Exercise inputs —

Definition T5 : list Z := map C64e [
  0xa5f497a5c6c632f4; 0x8497eb84f8f86f97; 0x99b0c799eeee5eb0; 0x8d8cf78df6f67a8c;
  0x0d17e50dffffe817; 0xbddcb7bdd6d60adc; 0xb1c8a7b1dede16c8; 0x54fc395491916dfc;
  0x50f0c050606090f0; 0x0305040302020705; 0xa9e087a9cece2ee0; 0x7d87ac7d5656d187;
  0x192bd519e7e7cc2b; 0x62a67162b5b513a6; 0xe6319ae64d4d7c31; 0x9ab5c39aecec59b5;
  0x45cf05458f8f40cf; 0x9dbc3e9d1f1fa3bc; 0x40c00940898949c0; 0x8792ef87fafa6892;
  0x153fc515efefd03f; 0xeb267febb2b29426; 0xc94007c98e8ece40; 0x0b1ded0bfbfbe61d;
  0xec2f82ec41416e2f; 0x67a97d67b3b31aa9; 0xfd1cbefd5f5f431c; 0xea258aea45456025;
  0xbfda46bf2323f9da; 0xf702a6f753535102; 0x96a1d396e4e445a1; 0x5bed2d5b9b9b76ed;
  0xc25deac27575285d; 0x1c24d91ce1e1c524; 0xaee97aae3d3dd4e9; 0x6abe986a4c4cf2be;
  0x5aeed85a6c6c82ee; 0x41c3fc417e7ebdc3; 0x0206f102f5f5f306; 0x4fd11d4f838352d1;
  0x5ce4d05c68688ce4; 0xf407a2f451515607; 0x345cb934d1d18d5c; 0x0818e908f9f9e118;
  0x93aedf93e2e24cae; 0x73954d73abab3e95; 0x53f5c453626297f5; 0x3f41543f2a2a6b41;
  0x0c14100c08081c14; 0x52f63152959563f6; 0x65af8c654646e9af; 0x5ee2215e9d9d7fe2;
  0x2878602830304878; 0xa1f86ea13737cff8; 0x0f11140f0a0a1b11; 0xb5c45eb52f2febc4;
  0x091b1c090e0e151b; 0x365a483624247e5a; 0x9bb6369b1b1badb6; 0x3d47a53ddfdf9847;
  0x266a8126cdcda76a; 0x69bb9c694e4ef5bb; 0xcd4cfecd7f7f334c; 0x9fbacf9feaea50ba;
  0x1b2d241b12123f2d; 0x9eb93a9e1d1da4b9; 0x749cb0745858c49c; 0x2e72682e34344672;
  0x2d776c2d36364177; 0xb2cda3b2dcdc11cd; 0xee2973eeb4b49d29; 0xfb16b6fb5b5b4d16;
  0xf60153f6a4a4a501; 0x4dd7ec4d7676a1d7; 0x61a37561b7b714a3; 0xce49face7d7d3449;
  0x7b8da47b5252df8d; 0x3e42a13edddd9f42; 0x7193bc715e5ecd93; 0x97a226971313b1a2;
  0xf50457f5a6a6a204; 0x68b86968b9b901b8; 0x0000000000000000; 0x2c74992cc1c1b574;
  0x60a080604040e0a0; 0x1f21dd1fe3e3c221; 0xc843f2c879793a43; 0xed2c77edb6b69a2c;
  0xbed9b3bed4d40dd9; 0x46ca01468d8d47ca; 0xd970ced967671770; 0x4bdde44b7272afdd;
  0xde7933de9494ed79; 0xd4672bd49898ff67; 0xe8237be8b0b09323; 0x4ade114a85855bde;
  0x6bbd6d6bbbbb06bd; 0x2a7e912ac5c5bb7e; 0xe5349ee54f4f7b34; 0x163ac116ededd73a;
  0xc55417c58686d254; 0xd7622fd79a9af862; 0x55ffcc55666699ff; 0x94a722941111b6a7;
  0xcf4a0fcf8a8ac04a; 0x1030c910e9e9d930; 0x060a080604040e0a; 0x8198e781fefe6698;
  0xf00b5bf0a0a0ab0b; 0x44ccf0447878b4cc; 0xbad54aba2525f0d5; 0xe33e96e34b4b753e;
  0xf30e5ff3a2a2ac0e; 0xfe19bafe5d5d4419; 0xc05b1bc08080db5b; 0x8a850a8a05058085;
  0xadec7ead3f3fd3ec; 0xbcdf42bc2121fedf; 0x48d8e0487070a8d8; 0x040cf904f1f1fd0c;
  0xdf7ac6df6363197a; 0xc158eec177772f58; 0x759f4575afaf309f; 0x63a584634242e7a5;
  0x3050403020207050; 0x1a2ed11ae5e5cb2e; 0x0e12e10efdfdef12; 0x6db7656dbfbf08b7;
  0x4cd4194c818155d4; 0x143c30141818243c; 0x355f4c352626795f; 0x2f719d2fc3c3b271;
  0xe13867e1bebe8638; 0xa2fd6aa23535c8fd; 0xcc4f0bcc8888c74f; 0x394b5c392e2e654b;
  0x57f93d5793936af9; 0xf20daaf25555580d; 0x829de382fcfc619d; 0x47c9f4477a7ab3c9;
  0xacef8bacc8c827ef; 0xe7326fe7baba8832; 0x2b7d642b32324f7d; 0x95a4d795e6e642a4;
  0xa0fb9ba0c0c03bfb; 0x98b332981919aab3; 0xd16827d19e9ef668; 0x7f815d7fa3a32281;
  0x66aa88664444eeaa; 0x7e82a87e5454d682; 0xabe676ab3b3bdde6; 0x839e16830b0b959e;
  0xca4503ca8c8cc945; 0x297b9529c7c7bc7b; 0xd36ed6d36b6b056e; 0x3c44503c28286c44;
  0x798b5579a7a72c8b; 0xe23d63e2bcbc813d; 0x1d272c1d16163127; 0x769a4176adad379a;
  0x3b4dad3bdbdb964d; 0x56fac85664649efa; 0x4ed2e84e7474a6d2; 0x1e22281e14143622;
  0xdb763fdb9292e476; 0x0a1e180a0c0c121e; 0x6cb4906c4848fcb4; 0xe4376be4b8b88f37;
  0x5de7255d9f9f78e7; 0x6eb2616ebdbd0fb2; 0xef2a86ef4343692a; 0xa6f193a6c4c435f1;
  0xa8e372a83939dae3; 0xa4f762a43131c6f7; 0x3759bd37d3d38a59; 0x8b86ff8bf2f27486;
  0x3256b132d5d58356; 0x43c50d438b8b4ec5; 0x59ebdc596e6e85eb; 0xb7c2afb7dada18c2;
  0x8c8f028c01018e8f; 0x64ac7964b1b11dac; 0xd26d23d29c9cf16d; 0xe03b92e04949723b;
  0xb4c7abb4d8d81fc7; 0xfa1543faacacb915; 0x0709fd07f3f3fa09; 0x256f8525cfcfa06f;
  0xafea8fafcaca20ea; 0x8e89f38ef4f47d89; 0xe9208ee947476720; 0x1828201810103828;
  0xd564ded56f6f0b64; 0x8883fb88f0f07383; 0x6fb1946f4a4afbb1; 0x7296b8725c5cca96;
  0x246c70243838546c; 0xf108aef157575f08; 0xc752e6c773732152; 0x51f33551979764f3;
  0x23658d23cbcbae65; 0x7c84597ca1a12584; 0x9cbfcb9ce8e857bf; 0x21637c213e3e5d63;
  0xdd7c37dd9696ea7c; 0xdc7fc2dc61611e7f; 0x86911a860d0d9c91; 0x85941e850f0f9b94;
  0x90abdb90e0e04bab; 0x42c6f8427c7cbac6; 0xc457e2c471712657; 0xaae583aacccc29e5;
  0xd8733bd89090e373; 0x050f0c050606090f; 0x0103f501f7f7f403; 0x123638121c1c2a36;
  0xa3fe9fa3c2c23cfe; 0x5fe1d45f6a6a8be1; 0xf91047f9aeaebe10; 0xd06bd2d06969026b;
  0x91a82e911717bfa8; 0x58e82958999971e8; 0x276974273a3a5369; 0xb9d04eb92727f7d0;
  0x3848a938d9d99148; 0x1335cd13ebebde35; 0xb3ce56b32b2be5ce; 0x3355443322227755;
  0xbbd6bfbbd2d204d6; 0x70904970a9a93990; 0x89800e8907078780; 0xa7f266a73333c1f2;
  0xb6c15ab62d2decc1; 0x226678223c3c5a66; 0x92ad2a921515b8ad; 0x20608920c9c9a960;
  0x49db154987875cdb; 0xff1a4fffaaaab01a; 0x7888a0785050d888; 0x7a8e517aa5a52b8e;
  0x8f8a068f0303898a; 0xf813b2f859594a13; 0x809b12800909929b; 0x173934171a1a2339;
  0xda75cada65651075; 0x3153b531d7d78453; 0xc65113c68484d551; 0xb8d3bbb8d0d003d3;
  0xc35e1fc38282dc5e; 0xb0cb52b02929e2cb; 0x7799b4775a5ac399; 0x11333c111e1e2d33;
  0xcb46f6cb7b7b3d46; 0xfc1f4bfca8a8b71f; 0xd661dad66d6d0c61; 0x3a4e583a2c2c624e ].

How to complete this task — Everything from the line containing "0x798b5579a7a72c8b; 0xe23d63e2bcbc813d; 0x1d272c1d16163127;" through the line containing "0xa8e372a83939dae3; 0xa4f762a43131c6f7; 0x3759bd37d3d38a59;" in the material above should be retyped exactly, both ends included, and nothing more.

Output below —
  0x798b5579a7a72c8b; 0xe23d63e2bcbc813d; 0x1d272c1d16163127; 0x769a4176adad379a;
  0x3b4dad3bdbdb964d; 0x56fac85664649efa; 0x4ed2e84e7474a6d2; 0x1e22281e14143622;
  0xdb763fdb9292e476; 0x0a1e180a0c0c121e; 0x6cb4906c4848fcb4; 0xe4376be4b8b88f37;
  0x5de7255d9f9f78e7; 0x6eb2616ebdbd0fb2; 0xef2a86ef4343692a; 0xa6f193a6c4c435f1;
  0xa8e372a83939dae3; 0xa4f762a43131c6f7; 0x3759bd37d3d38a59; 0x8b86ff8bf2f27486;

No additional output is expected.